* **Action item**
Repeat exactly, and only, the lines below starting at the line that contains "(** One more" and ending at the line that contains "Lemma greatestId_safe (l", inclusive of both.

Data records section start

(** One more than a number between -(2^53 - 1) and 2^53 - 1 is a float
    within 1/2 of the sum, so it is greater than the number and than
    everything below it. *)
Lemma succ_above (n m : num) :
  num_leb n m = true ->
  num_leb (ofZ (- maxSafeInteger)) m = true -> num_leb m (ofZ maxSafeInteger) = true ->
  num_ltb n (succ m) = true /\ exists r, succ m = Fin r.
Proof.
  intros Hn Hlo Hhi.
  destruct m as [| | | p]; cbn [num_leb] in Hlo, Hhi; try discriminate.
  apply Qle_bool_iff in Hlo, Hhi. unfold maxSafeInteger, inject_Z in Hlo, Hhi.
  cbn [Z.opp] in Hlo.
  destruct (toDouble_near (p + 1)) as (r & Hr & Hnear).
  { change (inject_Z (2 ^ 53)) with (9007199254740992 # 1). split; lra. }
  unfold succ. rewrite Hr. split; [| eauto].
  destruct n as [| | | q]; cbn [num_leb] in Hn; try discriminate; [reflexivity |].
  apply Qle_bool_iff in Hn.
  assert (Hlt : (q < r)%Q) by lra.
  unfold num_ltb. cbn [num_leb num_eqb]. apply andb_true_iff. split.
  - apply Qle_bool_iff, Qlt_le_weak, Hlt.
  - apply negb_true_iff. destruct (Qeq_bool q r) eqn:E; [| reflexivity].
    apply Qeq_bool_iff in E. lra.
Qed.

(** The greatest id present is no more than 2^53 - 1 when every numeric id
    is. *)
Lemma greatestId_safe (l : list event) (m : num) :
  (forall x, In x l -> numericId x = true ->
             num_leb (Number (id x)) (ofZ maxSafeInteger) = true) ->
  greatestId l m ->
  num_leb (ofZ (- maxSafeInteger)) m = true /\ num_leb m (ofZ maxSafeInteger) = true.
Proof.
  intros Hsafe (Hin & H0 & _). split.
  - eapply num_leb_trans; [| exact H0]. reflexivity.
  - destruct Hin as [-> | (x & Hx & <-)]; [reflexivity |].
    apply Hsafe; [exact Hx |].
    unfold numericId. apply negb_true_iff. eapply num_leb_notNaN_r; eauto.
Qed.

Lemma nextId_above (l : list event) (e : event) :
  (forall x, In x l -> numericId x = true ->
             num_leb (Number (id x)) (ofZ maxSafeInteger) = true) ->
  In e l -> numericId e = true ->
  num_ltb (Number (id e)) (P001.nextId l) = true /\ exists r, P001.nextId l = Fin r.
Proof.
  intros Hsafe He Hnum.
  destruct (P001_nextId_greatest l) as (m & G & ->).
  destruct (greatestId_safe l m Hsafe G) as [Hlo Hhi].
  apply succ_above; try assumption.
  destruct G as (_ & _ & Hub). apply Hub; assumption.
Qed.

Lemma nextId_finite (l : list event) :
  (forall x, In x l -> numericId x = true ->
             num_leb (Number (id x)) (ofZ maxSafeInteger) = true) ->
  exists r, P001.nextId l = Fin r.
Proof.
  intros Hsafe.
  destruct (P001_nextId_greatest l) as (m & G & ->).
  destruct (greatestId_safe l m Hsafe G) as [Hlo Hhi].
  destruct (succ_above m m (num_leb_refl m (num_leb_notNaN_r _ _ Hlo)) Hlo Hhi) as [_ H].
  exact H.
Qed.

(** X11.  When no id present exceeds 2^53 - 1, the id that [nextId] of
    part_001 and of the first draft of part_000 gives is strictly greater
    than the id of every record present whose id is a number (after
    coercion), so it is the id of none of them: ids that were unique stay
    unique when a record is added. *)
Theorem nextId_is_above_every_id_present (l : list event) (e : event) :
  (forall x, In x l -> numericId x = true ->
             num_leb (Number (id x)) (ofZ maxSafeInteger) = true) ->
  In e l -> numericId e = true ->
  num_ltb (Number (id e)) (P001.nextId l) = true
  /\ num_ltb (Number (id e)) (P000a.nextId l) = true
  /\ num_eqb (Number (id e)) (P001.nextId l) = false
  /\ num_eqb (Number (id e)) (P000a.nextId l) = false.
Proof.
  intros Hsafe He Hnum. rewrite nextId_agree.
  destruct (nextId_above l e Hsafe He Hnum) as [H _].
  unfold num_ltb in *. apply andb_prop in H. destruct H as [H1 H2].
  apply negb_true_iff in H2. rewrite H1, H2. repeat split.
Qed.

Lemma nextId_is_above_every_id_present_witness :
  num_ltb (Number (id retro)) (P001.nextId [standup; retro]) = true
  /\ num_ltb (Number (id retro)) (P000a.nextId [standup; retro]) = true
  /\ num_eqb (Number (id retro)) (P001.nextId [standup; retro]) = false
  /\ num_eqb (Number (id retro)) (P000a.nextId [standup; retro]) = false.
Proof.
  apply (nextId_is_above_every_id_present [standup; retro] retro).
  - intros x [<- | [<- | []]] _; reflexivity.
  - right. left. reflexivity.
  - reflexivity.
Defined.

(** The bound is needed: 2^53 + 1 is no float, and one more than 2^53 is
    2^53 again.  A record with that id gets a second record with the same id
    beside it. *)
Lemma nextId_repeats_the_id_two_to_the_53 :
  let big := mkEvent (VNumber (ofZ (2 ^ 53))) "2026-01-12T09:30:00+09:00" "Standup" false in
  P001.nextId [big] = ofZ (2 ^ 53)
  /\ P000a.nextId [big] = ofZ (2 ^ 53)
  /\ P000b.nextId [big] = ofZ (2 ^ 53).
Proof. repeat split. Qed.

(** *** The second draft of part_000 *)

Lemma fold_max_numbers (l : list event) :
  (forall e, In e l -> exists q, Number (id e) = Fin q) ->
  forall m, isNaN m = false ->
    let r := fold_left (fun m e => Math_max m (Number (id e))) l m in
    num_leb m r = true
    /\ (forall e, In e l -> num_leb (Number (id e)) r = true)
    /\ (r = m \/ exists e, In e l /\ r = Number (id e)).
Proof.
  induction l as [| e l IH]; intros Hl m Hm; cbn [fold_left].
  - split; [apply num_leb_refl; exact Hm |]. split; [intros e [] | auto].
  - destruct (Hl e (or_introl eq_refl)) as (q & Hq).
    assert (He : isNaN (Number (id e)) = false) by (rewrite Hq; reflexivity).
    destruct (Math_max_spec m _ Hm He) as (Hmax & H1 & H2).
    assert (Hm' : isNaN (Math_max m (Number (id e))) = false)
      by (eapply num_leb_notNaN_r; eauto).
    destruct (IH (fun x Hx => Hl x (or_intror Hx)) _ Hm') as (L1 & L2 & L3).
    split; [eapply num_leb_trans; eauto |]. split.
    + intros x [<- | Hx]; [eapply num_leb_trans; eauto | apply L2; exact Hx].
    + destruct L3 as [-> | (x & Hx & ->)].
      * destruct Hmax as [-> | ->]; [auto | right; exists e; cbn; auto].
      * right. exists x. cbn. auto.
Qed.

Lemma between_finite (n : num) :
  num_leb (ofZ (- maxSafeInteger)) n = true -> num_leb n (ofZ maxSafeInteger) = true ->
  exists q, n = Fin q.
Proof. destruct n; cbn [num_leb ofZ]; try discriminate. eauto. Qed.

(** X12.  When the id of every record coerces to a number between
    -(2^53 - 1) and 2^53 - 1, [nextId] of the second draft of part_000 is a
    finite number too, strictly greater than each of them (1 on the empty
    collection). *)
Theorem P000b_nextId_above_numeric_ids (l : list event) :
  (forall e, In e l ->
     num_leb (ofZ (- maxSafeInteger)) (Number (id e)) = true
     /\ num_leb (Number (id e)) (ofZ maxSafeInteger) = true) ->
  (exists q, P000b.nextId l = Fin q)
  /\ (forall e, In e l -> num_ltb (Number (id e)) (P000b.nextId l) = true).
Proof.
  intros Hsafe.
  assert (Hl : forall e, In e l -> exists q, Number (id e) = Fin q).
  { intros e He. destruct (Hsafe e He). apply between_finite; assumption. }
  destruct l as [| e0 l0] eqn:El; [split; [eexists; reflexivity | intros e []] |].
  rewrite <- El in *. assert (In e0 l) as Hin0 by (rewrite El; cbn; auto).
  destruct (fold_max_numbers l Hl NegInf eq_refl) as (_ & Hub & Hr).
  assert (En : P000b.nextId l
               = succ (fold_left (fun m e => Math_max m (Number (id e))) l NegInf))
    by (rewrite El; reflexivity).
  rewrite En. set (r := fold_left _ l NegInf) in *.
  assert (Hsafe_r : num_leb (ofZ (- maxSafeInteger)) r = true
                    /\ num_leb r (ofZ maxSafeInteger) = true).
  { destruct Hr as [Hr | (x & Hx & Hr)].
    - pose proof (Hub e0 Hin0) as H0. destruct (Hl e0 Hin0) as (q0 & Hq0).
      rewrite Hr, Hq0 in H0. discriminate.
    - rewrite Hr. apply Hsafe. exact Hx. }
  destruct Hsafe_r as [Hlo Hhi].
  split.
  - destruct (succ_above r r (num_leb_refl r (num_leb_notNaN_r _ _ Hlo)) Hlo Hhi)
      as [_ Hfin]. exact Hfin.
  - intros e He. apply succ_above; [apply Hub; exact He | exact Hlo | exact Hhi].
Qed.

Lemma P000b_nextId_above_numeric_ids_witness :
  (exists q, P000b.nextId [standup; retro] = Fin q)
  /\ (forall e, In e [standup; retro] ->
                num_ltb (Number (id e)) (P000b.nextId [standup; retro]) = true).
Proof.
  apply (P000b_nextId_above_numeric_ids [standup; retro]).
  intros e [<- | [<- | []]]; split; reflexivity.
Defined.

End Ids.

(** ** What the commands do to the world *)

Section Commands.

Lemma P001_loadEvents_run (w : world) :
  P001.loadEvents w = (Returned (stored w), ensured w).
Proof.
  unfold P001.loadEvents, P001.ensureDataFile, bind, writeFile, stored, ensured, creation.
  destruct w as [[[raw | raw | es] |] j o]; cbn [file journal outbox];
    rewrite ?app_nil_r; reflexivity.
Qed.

Data records section end
Data records section start

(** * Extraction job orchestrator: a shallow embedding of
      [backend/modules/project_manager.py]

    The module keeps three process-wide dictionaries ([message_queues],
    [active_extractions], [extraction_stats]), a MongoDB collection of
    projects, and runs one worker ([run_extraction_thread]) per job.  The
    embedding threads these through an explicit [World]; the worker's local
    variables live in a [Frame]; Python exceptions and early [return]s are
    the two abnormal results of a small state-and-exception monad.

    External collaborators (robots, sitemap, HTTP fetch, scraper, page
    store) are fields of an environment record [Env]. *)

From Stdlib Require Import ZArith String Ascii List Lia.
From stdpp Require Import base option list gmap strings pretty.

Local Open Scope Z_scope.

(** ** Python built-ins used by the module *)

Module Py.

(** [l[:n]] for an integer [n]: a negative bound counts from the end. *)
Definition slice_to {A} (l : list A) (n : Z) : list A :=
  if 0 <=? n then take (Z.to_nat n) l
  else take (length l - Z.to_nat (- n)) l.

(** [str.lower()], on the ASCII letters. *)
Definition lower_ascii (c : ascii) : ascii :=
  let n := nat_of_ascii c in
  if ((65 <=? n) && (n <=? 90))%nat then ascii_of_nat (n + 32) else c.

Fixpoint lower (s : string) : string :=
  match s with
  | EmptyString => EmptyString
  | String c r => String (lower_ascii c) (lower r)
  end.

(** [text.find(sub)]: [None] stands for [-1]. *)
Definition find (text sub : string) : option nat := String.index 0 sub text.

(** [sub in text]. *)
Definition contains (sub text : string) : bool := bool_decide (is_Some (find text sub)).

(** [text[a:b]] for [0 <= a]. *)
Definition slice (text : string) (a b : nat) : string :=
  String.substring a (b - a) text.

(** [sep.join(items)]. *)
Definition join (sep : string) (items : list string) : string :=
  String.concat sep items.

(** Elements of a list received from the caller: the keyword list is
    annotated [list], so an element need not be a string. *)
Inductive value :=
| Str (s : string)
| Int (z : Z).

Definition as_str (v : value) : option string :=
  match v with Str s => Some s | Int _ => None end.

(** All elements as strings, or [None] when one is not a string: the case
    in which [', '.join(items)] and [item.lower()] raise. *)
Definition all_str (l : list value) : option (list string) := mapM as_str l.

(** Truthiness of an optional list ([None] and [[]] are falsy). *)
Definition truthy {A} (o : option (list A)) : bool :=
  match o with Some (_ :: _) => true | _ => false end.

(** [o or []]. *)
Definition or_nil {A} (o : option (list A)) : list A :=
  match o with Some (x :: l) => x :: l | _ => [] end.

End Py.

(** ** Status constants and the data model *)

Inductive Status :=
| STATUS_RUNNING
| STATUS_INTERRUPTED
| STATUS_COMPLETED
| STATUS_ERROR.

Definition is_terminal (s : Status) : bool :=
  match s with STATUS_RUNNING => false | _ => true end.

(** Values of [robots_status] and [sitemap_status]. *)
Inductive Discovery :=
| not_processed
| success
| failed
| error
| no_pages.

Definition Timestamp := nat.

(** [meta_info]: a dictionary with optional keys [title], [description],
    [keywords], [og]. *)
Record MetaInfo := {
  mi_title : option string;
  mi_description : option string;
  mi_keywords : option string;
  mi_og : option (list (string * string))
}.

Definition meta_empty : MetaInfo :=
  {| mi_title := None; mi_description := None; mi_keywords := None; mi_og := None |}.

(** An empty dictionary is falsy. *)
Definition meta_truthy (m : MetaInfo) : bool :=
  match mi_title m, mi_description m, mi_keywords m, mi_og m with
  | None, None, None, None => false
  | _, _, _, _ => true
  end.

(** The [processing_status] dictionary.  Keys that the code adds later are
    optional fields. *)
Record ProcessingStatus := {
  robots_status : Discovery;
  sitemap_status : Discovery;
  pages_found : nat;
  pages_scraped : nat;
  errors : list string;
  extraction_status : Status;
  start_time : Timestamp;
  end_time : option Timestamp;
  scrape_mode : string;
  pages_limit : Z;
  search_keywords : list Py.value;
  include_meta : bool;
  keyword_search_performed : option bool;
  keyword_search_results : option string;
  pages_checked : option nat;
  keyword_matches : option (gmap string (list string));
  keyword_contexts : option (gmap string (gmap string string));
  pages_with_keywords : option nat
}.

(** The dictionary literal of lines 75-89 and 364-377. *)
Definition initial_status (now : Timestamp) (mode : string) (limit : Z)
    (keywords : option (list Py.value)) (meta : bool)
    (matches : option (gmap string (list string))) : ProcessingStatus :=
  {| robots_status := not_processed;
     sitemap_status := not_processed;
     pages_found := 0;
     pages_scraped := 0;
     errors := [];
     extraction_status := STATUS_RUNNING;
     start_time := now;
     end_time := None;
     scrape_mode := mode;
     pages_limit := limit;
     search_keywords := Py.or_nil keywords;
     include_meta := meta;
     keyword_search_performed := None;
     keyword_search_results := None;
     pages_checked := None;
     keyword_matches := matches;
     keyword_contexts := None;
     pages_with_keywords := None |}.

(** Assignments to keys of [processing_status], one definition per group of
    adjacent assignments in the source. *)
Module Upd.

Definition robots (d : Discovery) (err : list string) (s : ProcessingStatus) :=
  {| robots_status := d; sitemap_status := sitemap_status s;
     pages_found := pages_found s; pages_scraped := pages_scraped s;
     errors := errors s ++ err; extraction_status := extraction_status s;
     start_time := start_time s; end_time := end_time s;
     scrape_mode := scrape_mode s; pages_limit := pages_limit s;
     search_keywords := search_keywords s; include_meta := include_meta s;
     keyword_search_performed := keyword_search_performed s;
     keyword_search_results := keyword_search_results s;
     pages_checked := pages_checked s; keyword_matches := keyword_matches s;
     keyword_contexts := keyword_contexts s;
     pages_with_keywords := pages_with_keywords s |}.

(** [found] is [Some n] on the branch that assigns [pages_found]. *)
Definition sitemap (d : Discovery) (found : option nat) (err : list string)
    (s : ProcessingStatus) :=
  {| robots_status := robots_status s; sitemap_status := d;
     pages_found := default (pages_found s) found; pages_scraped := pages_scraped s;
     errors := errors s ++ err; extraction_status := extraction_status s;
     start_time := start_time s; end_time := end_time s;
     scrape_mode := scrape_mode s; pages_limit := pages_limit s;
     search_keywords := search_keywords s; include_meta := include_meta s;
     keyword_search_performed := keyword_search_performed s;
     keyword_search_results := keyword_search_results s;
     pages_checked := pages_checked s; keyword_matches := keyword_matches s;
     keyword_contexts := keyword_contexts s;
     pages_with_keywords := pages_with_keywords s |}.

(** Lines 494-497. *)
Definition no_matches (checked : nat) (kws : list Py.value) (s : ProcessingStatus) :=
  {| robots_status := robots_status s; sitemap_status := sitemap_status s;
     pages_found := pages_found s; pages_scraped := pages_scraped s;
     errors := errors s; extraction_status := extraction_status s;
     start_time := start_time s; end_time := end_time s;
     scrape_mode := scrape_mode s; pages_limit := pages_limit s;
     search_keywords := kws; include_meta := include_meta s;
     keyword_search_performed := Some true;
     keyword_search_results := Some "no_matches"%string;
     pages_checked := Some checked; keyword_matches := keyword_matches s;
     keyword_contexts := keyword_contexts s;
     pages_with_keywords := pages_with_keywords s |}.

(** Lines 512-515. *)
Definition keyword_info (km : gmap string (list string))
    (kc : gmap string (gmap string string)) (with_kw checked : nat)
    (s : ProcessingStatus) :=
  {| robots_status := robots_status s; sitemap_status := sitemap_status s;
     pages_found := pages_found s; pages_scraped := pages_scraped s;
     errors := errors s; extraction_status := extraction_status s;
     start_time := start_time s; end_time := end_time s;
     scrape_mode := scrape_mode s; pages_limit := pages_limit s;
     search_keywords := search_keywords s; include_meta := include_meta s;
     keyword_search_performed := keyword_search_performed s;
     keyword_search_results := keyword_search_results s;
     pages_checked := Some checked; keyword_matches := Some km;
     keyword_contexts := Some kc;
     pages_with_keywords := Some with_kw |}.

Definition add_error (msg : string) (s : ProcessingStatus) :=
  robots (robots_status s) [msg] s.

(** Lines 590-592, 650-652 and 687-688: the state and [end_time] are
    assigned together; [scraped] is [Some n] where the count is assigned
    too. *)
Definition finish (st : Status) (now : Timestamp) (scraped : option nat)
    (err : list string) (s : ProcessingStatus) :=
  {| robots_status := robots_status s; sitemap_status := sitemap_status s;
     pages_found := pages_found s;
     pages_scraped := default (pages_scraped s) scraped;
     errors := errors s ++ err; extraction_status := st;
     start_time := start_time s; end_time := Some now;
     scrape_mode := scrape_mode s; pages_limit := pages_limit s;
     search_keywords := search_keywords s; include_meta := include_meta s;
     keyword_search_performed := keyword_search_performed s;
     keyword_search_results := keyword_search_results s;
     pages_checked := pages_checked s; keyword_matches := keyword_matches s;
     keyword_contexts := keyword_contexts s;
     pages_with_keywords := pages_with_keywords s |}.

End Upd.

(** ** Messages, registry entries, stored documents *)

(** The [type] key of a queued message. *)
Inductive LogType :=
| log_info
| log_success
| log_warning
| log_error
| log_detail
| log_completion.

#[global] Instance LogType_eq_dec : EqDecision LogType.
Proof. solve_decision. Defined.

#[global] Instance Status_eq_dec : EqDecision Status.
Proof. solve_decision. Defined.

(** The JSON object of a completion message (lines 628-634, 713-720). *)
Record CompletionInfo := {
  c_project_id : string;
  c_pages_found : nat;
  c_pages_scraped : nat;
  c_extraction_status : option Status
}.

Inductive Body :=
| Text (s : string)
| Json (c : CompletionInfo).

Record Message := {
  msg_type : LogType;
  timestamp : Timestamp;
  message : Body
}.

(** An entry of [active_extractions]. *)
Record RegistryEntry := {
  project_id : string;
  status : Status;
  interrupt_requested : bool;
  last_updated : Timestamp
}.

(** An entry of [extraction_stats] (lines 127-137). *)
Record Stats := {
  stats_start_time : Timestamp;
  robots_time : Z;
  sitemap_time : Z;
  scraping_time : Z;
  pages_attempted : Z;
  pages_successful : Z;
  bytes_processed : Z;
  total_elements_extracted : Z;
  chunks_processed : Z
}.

Data records section end

* **Exercise result**
(** One more than a number between -(2^53 - 1) and 2^53 - 1 is a float
    within 1/2 of the sum, so it is greater than the number and than
    everything below it. *)
Lemma succ_above (n m : num) :
  num_leb n m = true ->
  num_leb (ofZ (- maxSafeInteger)) m = true -> num_leb m (ofZ maxSafeInteger) = true ->
  num_ltb n (succ m) = true /\ exists r, succ m = Fin r.
Proof.
  intros Hn Hlo Hhi.
  destruct m as [| | | p]; cbn [num_leb] in Hlo, Hhi; try discriminate.
  apply Qle_bool_iff in Hlo, Hhi. unfold maxSafeInteger, inject_Z in Hlo, Hhi.
  cbn [Z.opp] in Hlo.
  destruct (toDouble_near (p + 1)) as (r & Hr & Hnear).
  { change (inject_Z (2 ^ 53)) with (9007199254740992 # 1). split; lra. }
  unfold succ. rewrite Hr. split; [| eauto].
  destruct n as [| | | q]; cbn [num_leb] in Hn; try discriminate; [reflexivity |].
  apply Qle_bool_iff in Hn.
  assert (Hlt : (q < r)%Q) by lra.
  unfold num_ltb. cbn [num_leb num_eqb]. apply andb_true_iff. split.
  - apply Qle_bool_iff, Qlt_le_weak, Hlt.
  - apply negb_true_iff. destruct (Qeq_bool q r) eqn:E; [| reflexivity].
    apply Qeq_bool_iff in E. lra.
Qed.

(** The greatest id present is no more than 2^53 - 1 when every numeric id
    is. *)
Lemma greatestId_safe (l : list event) (m : num) :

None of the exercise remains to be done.